National Tree Week is over for another year and what a week it has been! This year, the UK’s biggest annual celebration of trees had the theme of Changing Views to encourage everyone to not only think about how they could change views
of the landscape by planting trees, but also to change views
about the value of trees in our lives.
Events, ranging from tree planting to tree walks and tree talks – many of which were assisted by grants from The Tree Council – were held up and down the country all week long, organised by our volunteer Tree Wardens, our membership organisations, community groups and schools.
Here’s a snapshot of some of the highlights from National Tree Week 2016:
Winscombe and Sandford Tree Wardens kicked off the week by planting two pear trees and three apple trees at Winscombe Community Orchard in North Somerset, with the help of local scouts and cubs.
Reading Tree Wardens treated members of the public to a fascinating lecture on trees and art on 30th November, while villagers and young people in Leafield, Oxfordshire, marked the week by planting trees on their village green.
Tree Wardens from the Herefordshire Tree Forum were out in force changing views and greening neighbourhoods at various events, including street tree planting in Leominster and a tree walk around Hereford.
Manchester City of Trees held a range of activities across Greater Manchester, culminating with a tree planting party at Snipe Clough in Oldham on Saturday 3rd December, and on the final day of National Tree Week, visitors to Holt Hall Environmental and Outdoor Learning Centre in Norfolk got the chance to take home a baby tree grown from seed.
With National Tree Week encompassing Tree Dressing Day (3rd December), several communities chose to give thanks to trees by decorating local trees.
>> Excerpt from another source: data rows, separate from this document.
(* ===== verification/FwupSpec.v ===== *)
(** * What the update task does with one request

    The bytes received so far determine the state of a session
    ([receiving]); a request extends them and is answered by [judge]: more
    to come, a bad header, or everything there - and then the image is read
    back, its CRC decides, and the boot loader's flag is written. *)
From S2P Require Import Prelude CMonad Checksum FlsDriver CrcHard Storage ParamData Param ParamImage ParamSpec ParamInit Fwup FwupHeader.
Import Crc32 Crc32Facts.

Definition base_of (h : list Z) : Z := upgrade_img_addr h ||| FLASH_BASE_ADDR.

(** Header, code and signature. *)
Definition total_of (h : list Z) : Z := img_len h + 64 + (if signature h =? 0 then 0 else 128).

(** The session has room for [len] bytes of this image, whose length does
    not wrap. *)
Definition image_fits (size len : Z) (h : list Z) : Prop :=
  burst_fits size (base_of h) len /\ img_len h + 192 < 2 ^ 32 /\ 64 < total_of h.

Inductive verdict := More | Bad_header | Verify.

(** [ok]: the header was accepted. *)
Definition judge (ok : bool) (l : list Z) : verdict :=
  if zlen l <? 64 then More
  else if negb ok then Bad_header
  else if zlen l <? total_of (take 64 l) then More
  else Verify.

(** The CRC over the code agrees with the header. *)
Definition image_good (l : list Z) : bool :=
  org_checksum (take 64 l) =? ref_reg 0xFFFFFFFF (slice 64 (img_len (take 64 l)) l).

Lemma range_sub f off l i n :
  range f off (zlen l) = l -> 0 <= i -> 0 <= n -> i + n <= zlen l -> range f (off + i) n = slice i n l.
Proof.
  intros Hf Hi Hn Hl. rewrite <- (slice_range f off (zlen l)) by lia. by rewrite Hf.
Qed.

(** Extending the part of a buffer that is filled. *)
Lemma take_memcpy_next (l x b : list Z) :
  take (length l) b = l -> zlen l + zlen x <= zlen b ->
  take (length l + length x) (memcpy_at (zlen l) x b) = l ++ x.
Proof.
  intros Hl Hf. apply byte_list_eq; [rewrite length_take, length_memcpy_at, length_app; lia|].
  rewrite length_take, length_memcpy_at. intros i Hi.
  assert (Ht : forall m (y : list Z), 0 <= i < Z.of_nat m -> byte_at (take m y) i = byte_at y i).
  { intros m y Hm. unfold byte_at. rewrite !nth_lookup, lookup_take_lt by lia. done. }
  rewrite Ht, byte_at_memcpy by lia. unfold byte_at at 3.
  destruct (Z.leb_spec (zlen l) i); cbn [andb].
  - rewrite (proj2 (Z.ltb_lt _ _)) by lia. rewrite app_nth2 by lia. unfold byte_at. f_equal. lia.
  - rewrite app_nth1 by lia. rewrite <- (Ht (length l) b) by lia. by rewrite Hl.
Qed.

Section spec.
Context {F : Type} `{FlashStoreLaws F} `{!FlashBurst F} `{!FlashBurstLaws F} `{CrcEngineLaws} `{Statics} `{FwupLocals}.
Implicit Types u : upd F.
Implicit Types p : par F.

Abbreviation bytes_of u := (fs_byte (store (pars u))).
Abbreviation low u := (fs_low (store (pars u))).

(** The sectors an image of at most [len] bytes with header [h] may change. *)
Definition area (h : list Z) (len : Z) : Z -> Prop := burst_region (base_of h mod 2 ^ 27) len.

(** The header of the running image that a new header refers to. *)
Definition real_run p0 (h : list Z) : list Z := range (fs_byte (store p0)) (img_header_addr h mod 2 ^ 27) 64.

(** [l] has been received since [p0], where the session was opened. *)
Record receiving p0 (len : Z) (l : list Z) u : Prop := {
  rc_state : current_state (ctl u) = 0 \/ current_state (ctl u) = 1;
  rc_received : received_len (ctl u) = zlen l;
  rc_bytes : bytes_ok l /\ zlen l <= len /\ 0 <= len < 2 ^ 31;
  rc_booter : header_ok (booter u) /\ take (length (take 64 l)) (booter u) = take 64 l;
  rc_flash :
    if zlen l <? 64 then quiet p0 (pars u) /\ updated_len (ctl u) = 0
    else
      let h := take 64 l in
      (exists run, header_accepts run h = true) /\ zlen l < total_of h /\
      (true = header_accepts (real_run p0 h) h \/ low u = true) /\
      (exists p1, quiet p0 p1 /\ par_step (area h len) p1 (pars u) /\
         fb_stream (store p1) (base_of h) len l (store (pars u))) /\
      program_base (ctl u) = base_of h /\ program_offset (ctl u) = zlen l /\ updated_len (ctl u) = zlen l /\
      total_len (ctl u) = total_of h
}.

Lemma receiving_ok p0 len l u : receiving p0 len l u -> par_ok (pars u).
Proof.
  intros [_ _ _ _ R]. destruct (zlen l <? 64); [destruct R as [[T _] _]; apply T|].
  destruct R as (_ & _ & _ & (p1 & _ & T & _) & _). apply T.
Qed.

(** Failing. *)
Lemma fail_with_spec bits status u (Q : Z -> upd F -> Prop) :
  Q status (Upd (pars u) (or_state bits (ctl u)) (booter u)) -> wp (fail_with bits status) u Q.
Proof. intros HQ. by apply wp_bind, wp_modify, wp_ret. Qed.

(** ** Reading the image back *)

Section verify.
Variables (u0 : upd F) (l : list Z) (bp len : Z).
#[local] Abbreviation h := (take 64 l).
#[local] Abbreviation off := (base_of h mod 2 ^ 27).
Hypothesis Hb : bytes_ok l.
Hypothesis Hbp : bp <> 0.
Hypothesis Hfits : image_fits (fs_size (store (pars u0))) len h.
Hypothesis Hlen : total_of h <= zlen l <= len.
Hypothesis Hok : par_ok (pars u0).
Hypothesis Hflash : range (bytes_of u0) off (zlen l) = l.
Hypothesis Hbase : program_base (ctl u0) = base_of h.

#[local] Abbreviation code := (slice 64 (img_len h) l).

Lemma image_bounds :
  0 <= img_len h /\ img_len h + 64 <= zlen l /\ 0 <= base_of h < 2 ^ 28 /\ base_of h + zlen l < 2 ^ 32 /\
  off + zlen l <= fs_size (store (pars u0)) /\ length code = Z.to_nat (img_len h) /\
  forall k, 0 <= k <= zlen l -> (base_of h + k) mod 2 ^ 27 = off + k.
Proof.
  destruct Hfits as ((Ha & Hr & Hl & Hboot & Hfit) & Hw & Hpos).
  pose proof (get_le_u32 12 h (Forall_take _ _ _ Hb)) as Hi. change (get_le 12 4 h) with (img_len h) in Hi.
  unfold total_of in *. pose proof (fs_size_ok _ (pk_store _ Hok)) as [_ Hs].
  assert (Hz : 0 <= zlen l) by lia. assert (img_len h + 64 <= zlen l) by (destruct (signature h =? 0); lia).
  split; [lia|]. split; [done|]. split; [done|]. split; [dlia|]. split; [dlia|]. split; [by rewrite length_slice by lia|].
  intros k Hk. rewrite <- (Z.mod_small (off + k) (2 ^ 27)) by dlia. by rewrite Zplus_mod_idemp_l.
Qed.

(** [k] bytes of the code have been read and summed up as [data]. *)
Definition verify_inv (x : Z * Z * list Z * psCrcContext_t) u : Prop :=
  let '(offset, left_, b, ctx) := x in
  exists k data, 0 <= k <= img_len h /\ offset = 64 + k /\ left_ = img_len h - k /\ length b = 1024%nat /\ bytes_ok b /\
    bytes_ok data /\ ctx = crc32_ctx (ref_reg 0xFFFFFFFF data) /\
    par_step nowhere (pars u0) (pars u) /\ ctl u = ctl u0 /\ booter u = booter u0 /\
    (data = take (Z.to_nat k) code \/ low u = true).

Lemma verify_read x u (Q : Z * Z * list Z * psCrcContext_t + option Z -> upd F -> Prop) :
  let '(offset, left_, b, ctx) := x in
  verify_inv x u -> 0 < left_ ->
  (forall x' u', verify_inv x' u' -> snd (fst (fst x')) = left_ - Z.min 1024 left_ -> Q (inl x') u') ->
  wp (verify_body bp x) u Q.
Proof.
  destruct x as [[[offset left_] b] ctx].
  intros (k & data & Hk & -> & -> & Hbl & Hbb & Hdb & -> & T & Hc & Hbo & Hd) Hleft HQ.
  destruct image_bounds as (Hi & Hil & Hbr & Hbz & Hfit & Hcl & Hmod).
  unfold verify_body. rewrite (proj2 (Z.ltb_lt _ _)) by done. cbn [negb].
  set (n := Z.min 1024 (img_len h - k)).
  replace (if 1024 <? img_len h - k then 1024 else img_len h - k) with n by (unfold n; case_match; lia). cbv zeta.
  apply wp_bind, wp_gets. rewrite Hc, Hbase. replace (u32 (base_of h + (64 + k))) with (base_of h + (64 + k))
    by (symmetry; apply wrap_id; lia).
  pose proof (par_step_quiet _ _ T) as Hq. assert (Hsz : fs_size (store (pars u)) = fs_size (store (pars u0))) by apply T.
  apply wp_bind, (on_flash_spec _ nowhere); [apply T|].
  eapply wp_mono; [apply fs_read_spec; [apply T|exact Hbp|lia|lia|lia|rewrite Hmod, Hsz by lia; lia]|].
  cbv beta. intros [e b'] f (Hs & He & Hr). cbn [fst snd] in *. subst e. split; [done|]. intros p Tp Hst.
  change (TLS_FLS_STATUS_OK =? TLS_FLS_STATUS_OK) with true. cbn [negb].
  rewrite Hmod in Hr by lia. replace (off + (64 + k)) with (off + (64 + k)) in Hr by done.
  assert (Hx : range (bytes_of u) (off + (64 + k)) n = slice (64 + k) n l).
  { rewrite <- (range_sub (bytes_of u0) off) by (done || lia). by rewrite Hq. }
  rewrite Hx in Hr. assert (Hxl : length (slice (64 + k) n l) = Z.to_nat n) by (rewrite length_slice; lia).
  assert (Hb' : length b' = 1024%nat /\ bytes_ok b').
  { destruct Hr as [->|[-> _]]; [|done]. split; [by rewrite length_memcpy_at|].
    apply memcpy_bytes_ok; [by apply slice_bytes_ok|done]. }
  destruct Hb' as [Hbl' Hbb'].
  apply wp_bind, on_pars_spec, on_crypto_spec; [apply Tp|].
  apply crc_update_spec; [apply Tp|apply ref_reg_bounds; [lia|done]|done|lia|lia|].
  intros c' Hc' _. split; [done|]. intros p' Tp' Est _. apply wp_ret. rewrite <- ref_reg_app.
  apply HQ; [|cbn [fst snd]; rewrite wrap_id by lia; unfold n; lia].
  exists (k + n), (data ++ take (Z.to_nat n) b'). split; [lia|]. split; [rewrite wrap_id by lia; lia|].
  split; [rewrite wrap_id by lia; lia|]. split; [done|]. split; [done|].
  split; [apply Forall_app; split; [done|by apply Forall_take]|]. split; [done|].
  split; [do 2 (eapply par_step_trans; [eassumption|]); exact Tp'|]. split; [done|]. split; [done|].
  change (pars (with_pars p' (with_pars p u))) with p'. rewrite Est. change (pars (with_pars p u)) with p. rewrite Hst.
  assert (Hlow : low u = true -> fs_low f = true) by apply Hs.
  destruct Hd as [Hd|Hd]; [|right; by apply Hlow]. destruct Hr as [Hr|[_ Hr]]; [left|by right].
  rewrite Hr, Hd. rewrite take_memcpy_at by lia. unfold slice.
  rewrite (Z2Nat.inj_add k n), (Z2Nat.inj_add 64 k), <- drop_drop by lia.
  rewrite !take_take, !Nat.min_l by lia. apply take_take_drop.
Qed.

Lemma verify_loop_spec b u (Q : option Z -> upd F -> Prop) :
  length b = 1024%nat -> bytes_ok b -> par_step nowhere (pars u0) (pars u) -> ctl u = ctl u0 -> booter u = booter u0 ->
  (forall data u', par_step nowhere (pars u0) (pars u') -> ctl u' = ctl u0 -> booter u' = booter u0 ->
     data = code \/ low u' = true -> Q (Some (ref_reg 0xFFFFFFFF data)) u') ->
  wp (mloop (Z.to_nat (img_len h / 1024 + 2)) (verify_body bp)
        (sizeof_header, img_len h, b, tls_crypto_crc_init 0xFFFFFFFF CRYPTO_CRC_TYPE_32 3)) u Q.
Proof.
  intros Hbl Hbb T Hc Hbo HQ. destruct image_bounds as (Hi & _ & _ & _ & _ & Hcl & _).
  apply (wp_loop verify_inv (fun '(_, left_, _, _) => Z.to_nat ((left_ + 1023) / 1024))).
  - dlia.
  - exists 0, []. split; [lia|]. split; [done|]. split; [lia|]. do 4 (split; [done|]). split; [done|]. split; [done|].
    split; [done|]. by left.
  - intros [[[offset left_] b'] ctx] u' Hinv. destruct (Z.ltb_spec 0 left_) as [Hpos|Hdone].
    + apply (verify_read (offset, left_, b', ctx)); [done|done|]. intros [[[o' l'] b2] c2] u2 Hinv2 Hl'. cbn [fst snd] in Hl'.
      split; [dlia|done].
    + destruct Hinv as (k & data & Hk & -> & -> & _ & _ & _ & -> & T' & Hc' & Hbo' & Hd).
      unfold verify_body. rewrite (proj2 (Z.ltb_ge _ _)) by done. cbn [negb]. apply wp_ret.
      apply HQ; [done|done|done|]. rewrite take_ge in Hd by lia. exact Hd.
Qed.
End verify.

(** ** The end of the reception *)

(** Where the boot loader's flag lives: outside the update area. *)
Definition ota_off (p : par F) : Z := TLS_FLASH_OTA_FLAG_ADDR (fs_map (store p)) mod 2 ^ 27.
Definition ota_apart (p : par F) (h : list Z) (len : Z) : Prop :=
  BOOT_SIZE <= ota_off p /\ ota_off p + 4 <= fs_size (store p) /\
  forall a, sectors_of (ota_off p) 4 a -> ~ area h len a.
Tottenham Trees ‘dressed’ a cherry tree and a hawthorn with revellers at the Tottenham Winter Festival, while in Northampton’s Salcey Forest, families hung natural handmade decorations from the trees with outdoor education group, Fire and Air.
Meanwhile, social media buzzed with arboreal news, images and facts, with the hashtags #NationalTreeWeek and #ChangingViews used thousands of times. Over ten thousand people reacted to our fabulous National Tree Week 2016 poster and one image we tweeted depicting the ability of trees to clean the air we breathe received an incredible 42,000 impressions.
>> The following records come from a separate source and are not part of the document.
(** What the [status] of a request on the stack is before it is set. *)
Class RequestJunk := request_status_junk : Z.

Section task.
Context {F W : Type} `{FlashStore F} `{!FlashBurst F} `{CrcEngine} `{Statics} `{FwupLocals} `{RequestJunk} `{Board W}.
Abbreviation st := (fw F W).

Definition on_par {A} (m : M (par F) A) : M st A :=
  zoom fpars (fun p s => Fw p (fbooter s) (board s) (fwup s) (objs s) (links s) (reqs s) (sems s) (next_sem s)
    (fwup_msg_queue s) (fwup_task_stk s) (oneshotback s)) m.
Definition on_board {A} (f : W -> A * W) : M st A :=
  zoom board (fun w s => Fw (fpars s) (fbooter s) w (fwup s) (objs s) (links s) (reqs s) (sems s) (next_sem s)
    (fwup_msg_queue s) (fwup_task_stk s) (oneshotback s)) (fun w => Some (f w)).
Definition do_board (f : W -> W) : M st unit := on_board (fun w => (tt, f w)).
Definition on_links {A} (m : M DlList.mem A) : M st A :=
  zoom links (fun l s => Fw (fpars s) (fbooter s) (board s) (fwup s) (objs s) l (reqs s) (sems s) (next_sem s)
    (fwup_msg_queue s) (fwup_task_stk s) (oneshotback s)) m.
Definition set_links (f : gmap Z DlList.node -> gmap Z DlList.node) : M st unit := modify (fun s =>
  Fw (fpars s) (fbooter s) (board s) (fwup s) (objs s) (f (links s)) (reqs s) (sems s) (next_sem s)
    (fwup_msg_queue s) (fwup_task_stk s) (oneshotback s)).
Definition set_fwup (p : Z) : M st unit := modify (fun s =>
  Fw (fpars s) (fbooter s) (board s) p (objs s) (links s) (reqs s) (sems s) (next_sem s)
    (fwup_msg_queue s) (fwup_task_stk s) (oneshotback s)).
Definition set_objs (f : gmap Z tls_fwup -> gmap Z tls_fwup) : M st unit := modify (fun s =>
  Fw (fpars s) (fbooter s) (board s) (fwup s) (f (objs s)) (links s) (reqs s) (sems s) (next_sem s)
    (fwup_msg_queue s) (fwup_task_stk s) (oneshotback s)).
Definition set_reqs (f : gmap Z tls_fwup_request -> gmap Z tls_fwup_request) : M st unit := modify (fun s =>
  Fw (fpars s) (fbooter s) (board s) (fwup s) (objs s) (links s) (f (reqs s)) (sems s) (next_sem s)
    (fwup_msg_queue s) (fwup_task_stk s) (oneshotback s)).
Definition set_sems (f : gmap Z Z -> gmap Z Z) : M st unit := modify (fun s =>
  Fw (fpars s) (fbooter s) (board s) (fwup s) (objs s) (links s) (reqs s) (f (sems s)) (next_sem s)
    (fwup_msg_queue s) (fwup_task_stk s) (oneshotback s)).
Definition set_next_sem (n : Z) : M st unit := modify (fun s =>
  Fw (fpars s) (fbooter s) (board s) (fwup s) (objs s) (links s) (reqs s) (sems s) n
    (fwup_msg_queue s) (fwup_task_stk s) (oneshotback s)).
Definition set_queue (q : option (list Z)) : M st unit := modify (fun s =>
  Fw (fpars s) (fbooter s) (board s) (fwup s) (objs s) (links s) (reqs s) (sems s) (next_sem s)
    q (fwup_task_stk s) (oneshotback s)).
Definition set_stk (p : Z) : M st unit := modify (fun s =>
  Fw (fpars s) (fbooter s) (board s) (fwup s) (objs s) (links s) (reqs s) (sems s) (next_sem s)
    (fwup_msg_queue s) p (oneshotback s)).
Definition set_oneshotback (v : Z) : M st unit := modify (fun s =>
  Fw (fpars s) (fbooter s) (board s) (fwup s) (objs s) (links s) (reqs s) (sems s) (next_sem s)
    (fwup_msg_queue s) (fwup_task_stk s) v).

(** [*fwup], and assignments to its members. *)
Definition the_fwup : M st tls_fwup := fun s => c ← objs s !! fwup s; Some (c, s).
Definition on_fwup (f : tls_fwup -> tls_fwup) : M st unit :=
  c ← the_fwup;
  p ← gets fwup;
  set_objs <[p := f c]>.

(** The work on one request, on [*fwup] and the task's [booter]. *)
Definition on_upd {A} (m : M (upd F) A) : M st A := fun s =>
  c ← objs s !! fwup s;
  '(a, u) ← m (Upd (fpars s) c (fbooter s));
  Some (a, Fw (pars u) (booter u) (board s) (fwup s) (<[fwup s := ctl u]> (objs s)) (links s) (reqs s) (sems s) (next_sem s)
             (fwup_msg_queue s) (fwup_task_stk s) (oneshotback s)).

Definition the_req (p : Z) : M st tls_fwup_request := fun s => r ← reqs s !! p; Some (r, s).
Definition set_req_status (p v : Z) : M st unit :=
  r ← the_req p;
  set_reqs <[p := Request (r_data r) (r_bytes r) (r_data_len r) v (r_complete r) (r_arg r)]>.

(** ** The kernel objects *)

(** [tls_os_sem_create(&sem, count)]: the handle, or nothing when it fails. *)
Definition tls_os_sem_create (count : Z) : M st (option Z) :=
  ok ← on_par (on_store fs_sem_create);
  if (ok : bool) then
    n ← gets next_sem;
    set_next_sem (n + 1) ;;
    set_sems <[n := count]> ;;
    mret (Some n)
  else mret None.
Definition tls_os_sem_delete (sem : Z) : M st unit := set_sems (delete sem).

(** Waiting for a semaphore that nobody releases meanwhile is for ever. *)
Definition tls_os_sem_acquire (sem : Z) : M st unit := fun s =>
  n ← sems s !! sem;
  if 0 <? n then set_sems <[sem := n - 1]> s else None.
Definition tls_os_sem_release (sem : Z) : M st unit := fun s =>
  n ← sems s !! sem;
  set_sems <[sem := n + 1]> s.

(** Sending does not wait: a full queue refuses the message. *)
Definition tls_os_queue_send (msg : Z) : M st bool :=
  q ← gets fwup_msg_queue;
  match q with
  | None => stuck
  | Some q => if zlen q <? FWUP_MSG_QUEUE_SIZE then set_queue (Some (q ++ [msg])) ;; mret true else mret false
  end.
Definition tls_os_queue_receive : M st Z :=
  q ← gets fwup_msg_queue;
  match q with
  | Some (msg :: q) => set_queue (Some q) ;; mret msg
  | _ => stuck
  end.

(** ** The task *)

Definition fwup_update_autoflag : M st unit :=
  auto_reconnect ← gets (fun s => wifi_auto_flag (board s));
  if auto_reconnect =? WIFI_AUTO_CNT_TMP_OFF then do_board (wifi_set_auto_flag WIFI_AUTO_CNT_ON) else mret tt.

Definition fwup_request_complete (request arg : Z) : M st unit :=
  if (request =? 0) || (arg =? 0) then mret tt else tls_os_sem_release arg.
The Tree Council’s ‘Reasons to be Treeful’ also proved popular; the Twitter campaign attempted to change views about the importance of trees by highlighting a total of 33 benefits that trees provide to people and ecosystems, including their power to cool city streets and absorb harmful carbon dioxide.
Whether they attended an event, were active on social media or provided us with donations to fund tree planting projects, The Tree Council would like to say a huge ‘thank you’ to everyone who helped us change views
and make this year’s National Tree Week a tree-mendous success.